BioFusionNet: Deep Learning-Based Survival Risk Stratification in ER+ Breast Cancer Through Multifeature and Multimodal Data Fusion
Raktim Kumar Mondol, Ewan K. A. Millar, Arcot Sowmya, Erik Meijering
TL;DR
ER+ breast cancer prognosis remains challenging due to heterogeneity across imaging, genomics, and clinical data. BioFusionNet tackles this with a multimodal pipeline that fuses self-supervised histopathology features from DINO and MoCoV3 with gene expression and clinical variables via a variational autoencoder, co-dual-cross-attention, and late fusion, optimized by a weighted Cox loss.

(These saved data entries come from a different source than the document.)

Lemma parse_of_render_csv_is_the_table_witness :
  let t0 := parse (open quoted_pipes_csv) "|" in
  let out := render_csv t0 None None 10 "," in
  2 <= column_count t0
  /\ header_names (parse (open out) ",") = header_names t0
  /\ row_count (parse (open out) ",") = 2.
Proof.
  cbv zeta.
  assert (H : 2 <= column_count (parse (open quoted_pipes_csv) "|"))
    by (vm_compute; lia).
  split; [exact H|].
  pose proof (parse_of_render_csv_is_the_table (open quoted_pipes_csv)
                "|"%char ","%char 10 ltac:(discriminate) ltac:(discriminate)
                ltac:(discriminate) H) as (Hh & _ & Hr & _).
  split; [exact Hh|exact Hr].
Defined.

(** ** What a head parse reports as the total *)

Lemma line_step_progress (base : list ascii) (total pos : nat) :
  pos < total ->
  pos < next_pos (find_line_end base total pos) total <= total.
Proof.
  intros Hp. apply next_pos_progress; [assumption|].
  apply find_line_end_bounds. lia.
Qed.

Lemma body_lines_fuel (base : list ascii) (total f1 f2 pos : nat) :
  total - pos <= f1 -> total - pos <= f2 ->
  body_lines base total f1 pos = body_lines base total f2 pos.
Proof.
  revert f2 pos. induction f1 as [|f1 IH]; intros [|f2] pos H1 H2;
    cbn [body_lines]; try reflexivity;
    destruct (Nat.ltb_spec pos total) as [Hp|Hp]; try reflexivity; try lia.
  pose proof (line_step_progress base total pos Hp) as Hn.
  rewrite (IH f2 (next_pos (find_line_end base total pos) total)) by lia.
  reflexivity.
Qed.

Lemma blank_lines_fuel (base : list ascii) (total f1 f2 pos : nat) :
  total - pos <= f1 -> total - pos <= f2 ->
  blank_lines base total f1 pos = blank_lines base total f2 pos.
Proof.
  revert f2 pos. induction f1 as [|f1 IH]; intros [|f2] pos H1 H2;
    cbn [blank_lines]; try reflexivity;
    destruct (Nat.ltb_spec pos total) as [Hp|Hp]; try reflexivity; try lia.
  pose proof (line_step_progress base total pos Hp) as Hn.
  rewrite (IH f2 (next_pos (find_line_end base total pos) total)) by lia.
  reflexivity.
Qed.

(** Rows parsed so far and rows still ahead: what the body loop keeps. *)
Lemma body_step_rows_ahead (base : list ascii) (total : nat) (d : ascii)
      (ncols : nat) (s : body_state) :
  b_pos s < total ->
  let s' := body_step base total d ncols s in
  b_rows s' + length (body_lines base total (total - b_pos s') (b_pos s'))
  = b_rows s + length (body_lines base total (total - b_pos s) (b_pos s))
  /\ blank_lines base total (total - b_pos s) (b_pos s)
     = blank_lines base total (total - b_pos s') (b_pos s')
       + (b_rows s + 1 - b_rows s').
Proof.
  intros Hp. cbv zeta.
  pose proof (line_step_progress base total (b_pos s) Hp) as Hn.
  replace (total - b_pos s) with (S (total - S (b_pos s))) by lia.
  cbn [body_lines blank_lines]. unfold body_step.
  destruct (Nat.ltb_spec (b_pos s) total); [|lia].
  set (next := next_pos (find_line_end base total (b_pos s)) total) in *.
  rewrite (body_lines_fuel base total (total - S (b_pos s)) (total - next))
    by lia.
  rewrite (blank_lines_fuel base total (total - S (b_pos s)) (total - next))
    by lia.
  destruct (_ =? b_pos s); cbn [b_pos b_rows length]; split; lia.
Qed.

Lemma parse_head_loop_rows_ahead (base : list ascii) (total : nat)
      (d : ascii) (ncols max_rows fuel : nat) (s : body_state) :
  total - b_pos s <= fuel ->
  let s' := parse_head_loop base total d ncols max_rows fuel s in
  b_rows s' + length (body_lines base total (total - b_pos s') (b_pos s'))
  = b_rows s + length (body_lines base total (total - b_pos s) (b_pos s))
  /\ b_pos s' <= Nat.max total (b_pos s).
Proof.
  revert s. induction fuel as [|fuel IH]; intros s Hf; cbn [parse_head_loop].
  - split; [reflexivity|lia].
  - destruct (Nat.ltb_spec (b_pos s) total) as [Hp|Hp]; cbn [andb];
      [|split; [reflexivity|lia]].
    destruct (b_rows s <? max_rows); [|split; [reflexivity|lia]].
    pose proof (body_step_progress base total d ncols s Hp) as Hn.
    destruct (IH (body_step base total d ncols s) ltac:(lia)) as [H1 H2].
    destruct (body_step_rows_ahead base total d ncols s Hp) as [H3 _].
    cbv zeta in *. split; lia.
Qed.
(** X19. [Search] of the manager only reaches entries whose key
    contains the query, byte for byte: when no key of the vault
    contains it, nothing is found and no entry is read, whatever the
    descriptions, tags and values hold. *)
Theorem Search_needs_key_match (vm : VaultManager) (query : string) (w : World)
    (b : gmap string bytes) :
  boltdb w !! "vault" = Some b →
  (∀ key, is_Some (b !! key) → ¬ ∃ pre post, key = pre +:+ query +:+ post) →
  vault_manager.Search vm query w = (Ok [], w).
Proof.
  intros Hb Hnone. unfold vault_manager.Search.
  rewrite (bind_Ok _ _ _ [] w); [done|].
  unfold wrapM. rewrite (Search_Ok _ _ _ _ _ Hb).
  rewrite filter_none; [done|].
  intros key Hin%pairs_keys Hc%contains_decides. by apply (Hnone key).
Qed.

(** X20. When [SetMetadata] of the manager has returned no error,
    what it gave the store to write under the key is an entry that has
    the value under the metadata key.  [GetMetadata] of the same entry
    and metadata key then returns that value when the entry survives
    the trip through JSON, which an entry with a metadata key or value
    that is not valid UTF-8 does not. *)
Theorem SetMetadata_then_GetMetadata (vm : VaultManager) (key metaKey value : string)
    (w w1 : World) :
  vault_manager.SetMetadata vm key metaKey value w = (Ok tt, w1) →
  ∃ e w0,
    storage.Set_ (db vm) "vault" key e w0 = (Ok tt, w1) ∧
    vault_entry.GetMetadata metaKey e = Some value ∧
    (JsonSerializable e →
     ∃ w2, vault_manager.GetMetadata vm key metaKey w1 = (Ok (Some value), w2)).
Proof.
  intros Hset. unfold vault_manager.SetMetadata in Hset.
  apply bind_Ok_inv in Hset as (e & w0 & _ & Hset).
  apply bind_Ok_inv in Hset as (e' & w0' & Hmeta & Hset).
  unfold vault_entry.SetMetadata, time_Now in Hmeta. munfold.
  injection Hmeta as <- <-.
  eexists _, _. split; [exact Hset|].
  split; [unfold vault_entry.GetMetadata; simpl; by rewrite lookup_insert_eq|].
  intros Hjson.
  pose proof (Get_after_Set_gen _ _ _ _ _ _ _ Hset Hjson) as Hget.
  apply vault_Get_run in Hget.
  unfold vault_manager.GetMetadata. eexists.
  erewrite bind_Ok; [|unfold wrapM; rewrite Hget; reflexivity].
  unfold vault_entry.GetMetadata. munfold. simpl. by rewrite lookup_insert_eq.
Qed.

(** X21. When [AddTag] of the manager has returned no error on an
    entry the store can read, what it gave the store to write under
    the key is an entry that has the tag and every tag the entry had;
    when [RemoveTag] has returned no error on an entry whose tags were
    free of duplicates, it is an entry that does not have the tag and
    has every other tag the entry had.  In both cases the store holds
    that very entry when the entry survives the trip through JSON,
    which an entry with a tag that is not valid UTF-8 does not. *)
Theorem manager_tags (vm : VaultManager) (key tag : string) (e0 : VaultEntry)
    (w w1 : World) :
  storage.Get (db vm) "vault" key w = (Ok e0, w) →
  (vault_manager.AddTag vm key tag w = (Ok tt, w1) →
   ∃ e1 w0, storage.Set_ (db vm) "vault" key e1 w0 = (Ok tt, w1) ∧
            vault_entry.HasTag tag e1 = true ∧
            (∀ t, t ∈ Tags e1 ↔ t ∈ Tags e0 ∨ t = tag) ∧
            (JsonSerializable e1 →
             storage.Get (db vm) "vault" key w1 = (Ok e1, w1))) ∧
  (vault_manager.RemoveTag vm key tag w = (Ok tt, w1) → NoDup (Tags e0) →
   ∃ e1 w0, storage.Set_ (db vm) "vault" key e1 w0 = (Ok tt, w1) ∧
            vault_entry.HasTag tag e1 = false ∧
            (∀ t, t ∈ Tags e1 ↔ t ∈ Tags e0 ∧ t ≠ tag) ∧
            (JsonSerializable e1 →
             storage.Get (db vm) "vault" key w1 = (Ok e1, w1))).
Proof.
  intros Hget0. split.
  - intros Hadd. unfold vault_manager.AddTag in Hadd.
    apply bind_Ok_inv in Hadd as (e & w0 & Hvget%wrapM_Ok_inv & Hadd).
    apply vault_Get_Ok in Hvget as (e0' & Hget0' & -> & _).
    rewrite Hget0 in Hget0'. injection Hget0' as <-.
    apply bind_Ok_inv in Hadd as (e1 & w2 & Htag & Hset).
    rewrite AddTag_run in Htag. simpl in Htag.
    exists e1, w2. split; [exact Hset|].
    split_and!; [| |intros Hjson; by apply (Get_after_Set_gen _ _ _ _ _ _ _ Hset Hjson)].
    all: rewrite ?HasTag_elem, ?bool_decide_eq_true.
    all: destruct (decide (tag ∈ Tags e0)) as [Hin|Hin]; injection Htag as <- <-; simpl.
    + done.
    + apply elem_of_app; right; left.
    + intros t. split; [tauto|]. by intros [?| ->].
    + intros t. by rewrite elem_of_app, list_elem_of_singleton.
  - intros Hrm Hnd. unfold vault_manager.RemoveTag in Hrm.
    apply bind_Ok_inv in Hrm as (e & w0 & Hvget%wrapM_Ok_inv & Hrm).
    apply vault_Get_Ok in Hvget as (e0' & Hget0' & -> & _).
    rewrite Hget0 in Hget0'. injection Hget0' as <-.
    apply bind_Ok_inv in Hrm as (e1 & w2 & Htag & Hset).
    edestruct (RemoveTag_run tag (set_UpdatedAt (clock w (ticks w)) e0))
      as (e1' & w2' & Hrun & _ & Hmem & _); [done|].
    rewrite Hrun in Htag. injection Htag as <- <-.
    exists e1', w2'. split; [exact Hset|].
    split_and!; [|done|intros Hjson; by apply (Get_after_Set_gen _ _ _ _ _ _ _ Hset Hjson)].
    rewrite HasTag_elem. apply bool_decide_eq_false.
    rewrite Hmem. tauto.
Qed.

The model achieves a mean C-index of $0.77$ and a time-dependent AUC of $0.84$, with significant hazard stratification (OS HR ≈ $2.99$ univariate, $2.91$ multivariate) and interpretability through attention maps and SHAP analyses. This approach demonstrates the value of comprehensive data integration for accurate prognosis in ER+ breast cancer and offers a foundation for clinical translation, though it carries substantial computational cost and requires broader validation across datasets and cancer types.
Abstract
Breast cancer is a significant health concern affecting millions of women worldwide. Accurate survival risk stratification plays a crucial role in guiding personalised treatment decisions and improving patient outcomes. Here we present BioFusionNet, a deep learning framework that fuses image-derived features with genetic and clinical data to obtain a holistic profile and achieve survival risk stratification of ER+ breast cancer patients. We employ multiple self-supervised feature extractors (DINO and MoCoV3) pretrained on histopathological patches to capture detailed image features. These features are then fused by a variational autoencoder and fed to a self-attention network generating patient-level features. A co-dual-cross-attention mechanism combines the histopathological features with genetic data, enabling the model to capture the interplay between them. Additionally, clinical data is incorporated using a feed-forward network, further enhancing predictive performance and achieving comprehensive multimodal feature integration. Furthermore, we introduce a weighted Cox loss function, specifically designed to handle imbalanced survival data, which is a common challenge. Our model achieves a mean concordance index of 0.77 and a time-dependent area under the curve of 0.84, outperforming state-of-the-art methods. It predicts risk (high versus low) with prognostic significance for overall survival in univariate analysis (HR=2.99, 95% CI: 1.88--4.78, p<0.005), and maintains independent significance in multivariate analysis incorporating standard clinicopathological variables (HR=2.91, 95\% CI: 1.80--4.68, p<0.005).